**BRIEF**: Give the count of lines in the data that include "values", with no other words.

:: DATA SHOWN

(** * Distiller notebooks: quantize_lstm and save_intermediate_feature_maps

    A shallow embedding of the code cells of
      - examples/word_language_model/quantize_lstm.ipynb
      - jupyter/save_intermediate_feature_maps.ipynb
    (and of the parameter-histogram notebook stored with the first one).

    Python values are modelled as follows.
      - int            : Z (unbounded), // is floor division (Z.div);
      - float          : an abstract type with the operations the code
                         uses, no algebraic law is assumed of them;
      - torch tensors  : a shape, the elements in row-major order and
                         the strides (the layout in memory);
      - dict           : gmap (the order in which a dict is iterated is
                         a parameter of the framework);
      - exceptions     : the left summand of Err;
      - module state (hooks, notebook globals) and the sequence of
        library calls : the state of the monad M. *)

From stdpp Require Import base numbers list gmap strings.

Open Scope Z_scope.

(** ** Exceptions *)

Inductive PyErr : Type :=
  | ZeroDivisionError
  | RuntimeError
  | IndexError
  | TypeError
  | AttributeError
  | FileNotFoundError
  | LibraryError (code : Z).

Definition Err (A : Type) : Type := PyErr + A.

Definition raise {A : Type} (e : PyErr) : Err A := inl e.

#[global] Instance err_ret : MRet Err := λ A a, inr a.

#[global] Instance err_bind : MBind Err := λ A B k m,
  match m with
  | inl e => inl e
  | inr a => k a
  end.

(** ** Tensors

    A tensor value is its shape, its elements in row-major (logical)
    order and its strides: for each dimension, how far apart in memory
    two consecutive indices lie.  The values of a tensor do not depend
    on its strides; whether it can be viewed in another shape does.
    Token tensors hold integers (torch.LongTensor). *)

(** The strides of a freshly allocated tensor, computed from the last
    dimension to the first: the last stride is 1 and each other stride
    is the next one times the size of the next dimension (taken as 1
    when that size is 0). *)
Fixpoint strides_from (z : nat) (sizes : list nat) : list nat :=
  match sizes with
  | [] => []
  | size :: sizes => z :: strides_from (z * Nat.max size 1) sizes
  end.

Definition contiguous_strides (shape : list nat) : list nat :=
  reverse (strides_from 1 (reverse shape)).

Record Tensor : Type := mkStrided {
  shape : list nat;
  elems : list Z;
  strides : list nat
}.

(** A tensor in the row-major layout, as torch.tensor, the loaders of
    the corpus and contiguous() give it. *)
Definition mkTensor (shape : list nat) (elems : list Z) : Tensor :=
  mkStrided shape elems (contiguous_strides shape).

(** Product of the trailing dimensions: the number of elements of one
    row (one index along dimension 0). *)
Definition row_size (t : Tensor) : nat := foldr Nat.mul 1%nat (tail (shape t)).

::::

**REPLY**: 2